Exercise data |
(** Trimming the start of an indented text whose first line starts with a
    visible character removes the first line's indentation. *)
Lemma trimStart_indented_join (n : nat) (c : ascii) (h : string) (rest : list string) :
  isSpace c = false ->
  trimStart (join nl (indentN n (String c h) :: rest)) = join nl (String c h :: rest).
Proof.
  intros Hc. rewrite !join_cons. unfold indentN.
  rewrite string_app_assoc, trimStart_indentation.
  change (String c h ++ ?t) with (String c (h ++ t)).
  now apply trimStart_word.
Qed.

Lemma forallb_map_implied {A B : Type} (h : A -> bool) (f : B -> bool) (g : A -> B)
    (xs : list A) :
  (forall x, h x = true -> f (g x) = true) ->
  forallb h xs = true -> forallb f (map g xs) = true.
Proof.
  intros Himp. induction xs as [|x xs IH]; simpl; [reflexivity|].
  intros H. apply andb_true_iff in H as [Hx H]. now rewrite (Himp x Hx), IH.
Qed.

(** The lines of [hashCode()]: one [append] per field, in declared order. *)
Lemma hashCode_lines (model : CodeGenModel) (declarationBlock : JavaDeclarationBlock) :
  forallb (fun field => nl_free (pascalCase E (f_name field))) (m_fields model) = true ->
  exists m,
    generateHashCodeMethod E model declarationBlock = Block.pushMethod m declarationBlock
    /\ method_name m = "hashCode"
    /\ lines (method_implementation m)
       = ("return new StringBuilder()"
            :: map (fun field => indent (hashAppend E field)) (m_fields model)
            ++ [indent ".hashCode();"])%list.
Proof.
  intros Hnl. unfold generateHashCodeMethod, Block.addClassMethod.
  eexists. split; [reflexivity|]. split; [reflexivity|].
  cbn [method_implementation].
  change (["return new StringBuilder()"] ++ map (hashAppend E) (m_fields model)
          ++ [".hashCode();"])%list
    with ("return new StringBuilder()"
            :: (map (hashAppend E) (m_fields model) ++ [".hashCode();"]))%list.
  assert (Hall : forallb nl_free
                   ("return new StringBuilder()"
                      :: (map (hashAppend E) (m_fields model) ++ [".hashCode();"]))%list = true).
  { cbn [forallb]. change (nl_free "return new StringBuilder()") with true. cbn [andb].
    rewrite forallb_app. apply andb_true_iff. split; [|reflexivity].
    revert Hnl. apply forallb_map_implied.
    intros f Hf. unfold hashAppend, getFieldGetterName.
    rewrite !nl_free_app, Hf. reflexivity. }
  unfold indentMultiline. rewrite (indentMultilineN_join 1 _ _ Hall).
  change (map (indentN 1) ("return new StringBuilder()" :: ?l)) with
    (indentN 1 "return new StringBuilder()" :: map (indentN 1) l).
  rewrite (trimStart_indented_join 1 _ _ _ (eq_refl : isSpace "r" = false)).
  rewrite lines_join.
  - rewrite map_app, map_map. reflexivity.
  - change (forallb nl_free (map (indentN 1) ("return new StringBuilder()"
              :: (map (hashAppend E) (m_fields model) ++ [".hashCode();"]))%list) = true)
      in |- *.
    now rewrite forallb_nl_free_indent.
Qed.

Lemma punctuate_head_visible (sep : string) (c : ascii) (l : string)
    (checks : list string) :
  isSpace c = false -> forallb startsVisible checks = true ->
  exists d p ps, punctuate sep (String c l) checks = String d p :: ps /\ isSpace d = false.
Proof.
  intros Hc Hv. destruct checks as [|x [|y ys]].
  - exists c, l, []. now split.
  - cbn [forallb] in Hv. destruct x as [|d x]; [discriminate|].
    exists d, (x ++ String c l), []. split; [reflexivity|].
    cbn [startsVisible] in Hv. now destruct (isSpace d).
  - cbn [forallb] in Hv. destruct x as [|d x]; [discriminate|].
    exists d, (x ++ sep), (punctuate sep (String c l) (y :: ys)). split; [reflexivity|].
    cbn [startsVisible] in Hv. now destruct (isSpace d).
Qed.

Lemma equalsReturnLines_cons (checks : list string) :
  exists r rs, equalsReturnLines checks = r :: rs.
Proof.
  unfold equalsReturnLines. destruct checks as [|x [|y ys]]; cbn [punctuate]; eauto.
Qed.

(** The [return] statement of [equals], line by line. *)
Lemma equals_return_text (checks : list string) :
  forallb nl_free checks = true -> forallb startsVisible checks = true ->
  "return " ++ trimStart (indentMultilineN 4 (join (" &&" ++ nl) checks)) ++ ";"
  = join nl (equalsReturnLines checks)
  /\ forallb nl_free (equalsReturnLines checks) = true.
Proof.
  intros Hnl Hv.
  rewrite <- (trimStart_app _ ";" "" (eq_refl : isSpace ";" = false)).
  assert (Hin : indentMultilineN 4 (join (" &&" ++ nl) checks) ++ ";"
                = indentMultilineN 4 (join (" &&" ++ nl) checks ++ ";")).
  { unfold indentMultilineN. rewrite string_app_assoc, replace_nl_app. reflexivity. }
  rewrite Hin, join_punctuate.
  pose proof (punctuate_nl_free " &&" ";" checks eq_refl eq_refl Hnl) as Hp.
  destruct (punctuate_head_visible " &&" ";"%char "" checks eq_refl Hv)
    as (d & p & ps & Hpun & Hd).
  unfold equalsReturnLines. rewrite Hpun in *.
  rewrite (indentMultilineN_join 4 _ _ Hp).
  change (map (indentN 4) (String d p :: ps)) with (indentN 4 (String d p) :: map (indentN 4) ps).
  rewrite (trimStart_indented_join 4 _ _ _ Hd). split.
  - rewrite !join_cons. now rewrite string_app_assoc.
  - cbn [forallb] in Hp |- *. apply andb_true_iff in Hp as [Hp1 Hp2].
    rewrite nl_free_app, Hp1, forallb_nl_free_indent, Hp2. reflexivity.
Qed.

Lemma equalsChecks_wellformed (inst : string) (fields : list CodeGenField) :
  nl_free inst = true ->
  forallb (fun field => nl_free (pascalCase E (f_name field))) fields = true ->
  forallb nl_free (map (equalsCheck E inst) fields) = true
  /\ forallb startsVisible (map (equalsCheck E inst) fields) = true.
Proof.
  intros Hi Hnl. split.
  - revert Hnl. apply forallb_map_implied. intros f Hf.
    unfold equalsCheck, getFieldGetterName. rewrite !nl_free_app, Hf, Hi. reflexivity.
  - clear. induction fields as [|f fs IH]; [reflexivity|].
    cbn [map forallb]. now rewrite IH.
Qed.

(** The lines of [equals(Object)]: one conjunct per field, in declared
    order. *)
Lemma equals_lines (model : CodeGenModel) (declarationBlock : JavaDeclarationBlock) :
  nl_free (getModelName E model) = true ->
  nl_free (camelCase E (m_name model)) = true ->
  forallb (fun field => nl_free (pascalCase E (f_name field))) (m_fields model) = true ->
  exists m,
    generateEqualsMethod E model declarationBlock = Block.pushMethod m declarationBlock
    /\ method_name m = "equals"
    /\ lines (method_implementation m)
       = map indent
           (equalsHeadLines E model
            ++ equalsReturnLines (map (equalsCheck E (camelCase E (m_name model)))
                                      (m_fields model))
            ++ ["}"])%list.
Proof.
  intros Hcls Hinst Hnl. unfold generateEqualsMethod, Block.addClassMethod.
  eexists. split; [reflexivity|]. split; [reflexivity|].
  cbn [method_implementation].
  destruct (equalsChecks_wellformed _ _ Hinst Hnl) as [Hc1 Hc2].
  destruct (equals_return_text _ Hc1 Hc2) as [Hret Hretnl].
  cbv zeta. rewrite Hret. clear Hret.
  unfold indentMultiline. rewrite lines_indentMultiline. unfold indent. f_equal.
  cbn [app]. rewrite lines_join_flat. cbn [flat_map].
  destruct (equalsReturnLines_cons
              (map (equalsCheck E (camelCase E (m_name model))) (m_fields model)))
    as (r & rs & Hr).
  rewrite Hr in *. rewrite (lines_join _ _ Hretnl).
  assert (Hcast : nl_free (getModelName E model ++ " " ++ camelCase E (m_name model)
                           ++ " = (" ++ getModelName E model ++ ") " ++ "obj" ++ ";") = true).
  { now rewrite !nl_free_app, Hcls, Hinst. }
  rewrite (lines_one _ Hcast).
  rewrite (lines_one ("if (this == " ++ "obj" ++ ") {") eq_refl),
    (lines_one "  return true;" eq_refl),
    (lines_one ("} else if(" ++ "obj" ++ " == null || getClass() != " ++ "obj"
                ++ ".getClass()) {") eq_refl),
    (lines_one "  return false;" eq_refl), (lines_one "} else {" eq_refl),
    (lines_one "}" eq_refl).
  reflexivity.
Qed.

(** The constructor takes one argument per field. *)
Lemma generateConstructor_returns (model : CodeGenModel) (declarationsBlock : JavaDeclarationBlock)
    (pk : Packages) :
  fst (generateConstructor E model declarationsBlock pk)
  = Returned
      (Block.pushMethod
         (mkMethod (getModelName E model) None
            (join nl (map (fun field => "this." ++ getFieldName E field ++ " = "
                                        ++ getFieldName E field ++ ";")
                          (m_fields model)))
            (map (fun field => mkArg (getFieldName E field) (nativeTypeName E field))
                 (m_fields model))
            [] "private" noFlags [] [] "")
         declarationsBlock).
Proof.
  unfold generateConstructor. cbv zeta. unfold bind at 1, mapM, mapiM.
  match goal with |- context [mapiM_from 0 ?f ?xs pk] =>
    pose proof (@mapiM_from_returns _ _ f
                  (fun _ field => mkArg (getFieldName E field) (nativeTypeName E field))
                  xs 0 pk) as Hmap;
    destruct (mapiM_from 0 f xs pk) as [[args|e] pk1]
  end; cbn [fst] in Hmap.
  - rewrite mapi_from_const in Hmap.
    assert (Hargs : Returned args
                    = Returned (map (fun field => mkArg (getFieldName E field)
                                                    (nativeTypeName E field))
                                    (m_fields model))).
    { apply Hmap. intros i x pk' _. unfold bind. now rewrite getNativeType_returns. }
    injection Hargs as ->. reflexivity.
  - assert (Habs : @Thrown (list MethodArgument) e
                   = Returned (mapi_from 0 (fun _ field =>
                                 mkArg (getFieldName E field) (nativeTypeName E field))
                                 (m_fields model))); [|discriminate].
    apply Hmap. intros i x pk' _. unfold bind. now rewrite getNativeType_returns.
Qed.

(** C2, as the code has it.  For a model whose builder is generated (it has
    a first required field) and whose names hold no line feed: the
    constructor's positional arguments, the conjuncts of [equals] and the
    appends of [hashCode] follow the model's declared field order; the
    builder's private slots are declared with the non-nullable fields first
    and the nullable fields after them, each group in declared order. *)
Theorem C2_field_order (model : CodeGenModel) (classDeclaration : JavaDeclarationBlock)
    (pk : Packages) (first : CodeGenField) (rest : list CodeGenField) :
  requiredFields model = first :: rest ->
  nl_free (getModelName E model) = true ->
  nl_free (camelCase E (m_name model)) = true ->
  forallb (fun field => nl_free (pascalCase E (f_name field))) (m_fields model) = true ->
  (exists ctor,
     fst (generateConstructor E model classDeclaration pk)
     = Returned (Block.pushMethod ctor classDeclaration)
     /\ method_name ctor = getModelName E model
     /\ map arg_name (method_args ctor) = map (getFieldName E) (m_fields model))
  /\ (exists builder,
        fst (generateBuilderClass E model classDeclaration pk)
        = Returned (Block.nestedClass builder classDeclaration)
        /\ _name builder = "Builder"
        /\ map member_name (_members builder)
           = map (getFieldName E)
               (filter (fun field => negb (f_isNullable field)) (m_fields model)
                ++ filter (fun field => f_isNullable field) (m_fields model)))
  /\ (exists eq,
        generateEqualsMethod E model classDeclaration = Block.pushMethod eq classDeclaration
        /\ method_name eq = "equals"
        /\ lines (method_implementation eq)
           = map indent
               (equalsHeadLines E model
                ++ equalsReturnLines (map (equalsCheck E (camelCase E (m_name model)))
                                          (m_fields model))
                ++ ["}"]))
  /\ (exists hash,
        generateHashCodeMethod E model classDeclaration
        = Block.pushMethod hash classDeclaration
        /\ method_name hash = "hashCode"
        /\ lines (method_implementation hash)
           = "return new StringBuilder()"
               :: map (fun field => indent (hashAppend E field)) (m_fields model)
               ++ [indent ".hashCode();"]).
Proof.
  intros Hreq Hcls Hinst Hnl. split; [|split; [|split]].
  - eexists. split; [apply generateConstructor_returns|]. split; [reflexivity|].
    cbn [method_args]. now rewrite map_map.
  - exists (builderClassOf E model (f_name first)). split; [|split].
    + now rewrite (generateBuilderClass_returns E model classDeclaration pk Hreq).
    + reflexivity.
    + unfold builderClassOf, builderSlotFields, nonNullableFieldsOf, nullableFieldsOf.
      cbn [_members]. now rewrite map_map.
  - now apply equals_lines.
  - now apply hashCode_lines.
Qed.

Task objective |
Go through the listing above and return each line that includes the word "getFieldName".

Task response |
            (join nl (map (fun field => "this." ++ getFieldName E field ++ " = "
                                        ++ getFieldName E field ++ ";")
            (map (fun field => mkArg (getFieldName E field) (nativeTypeName E field))
                  (fun _ field => mkArg (getFieldName E field) (nativeTypeName E field))
                    = Returned (map (fun field => mkArg (getFieldName E field)
                                 mkArg (getFieldName E field) (nativeTypeName E field))
     /\ map arg_name (method_args ctor) = map (getFieldName E) (m_fields model))
           = map (getFieldName E)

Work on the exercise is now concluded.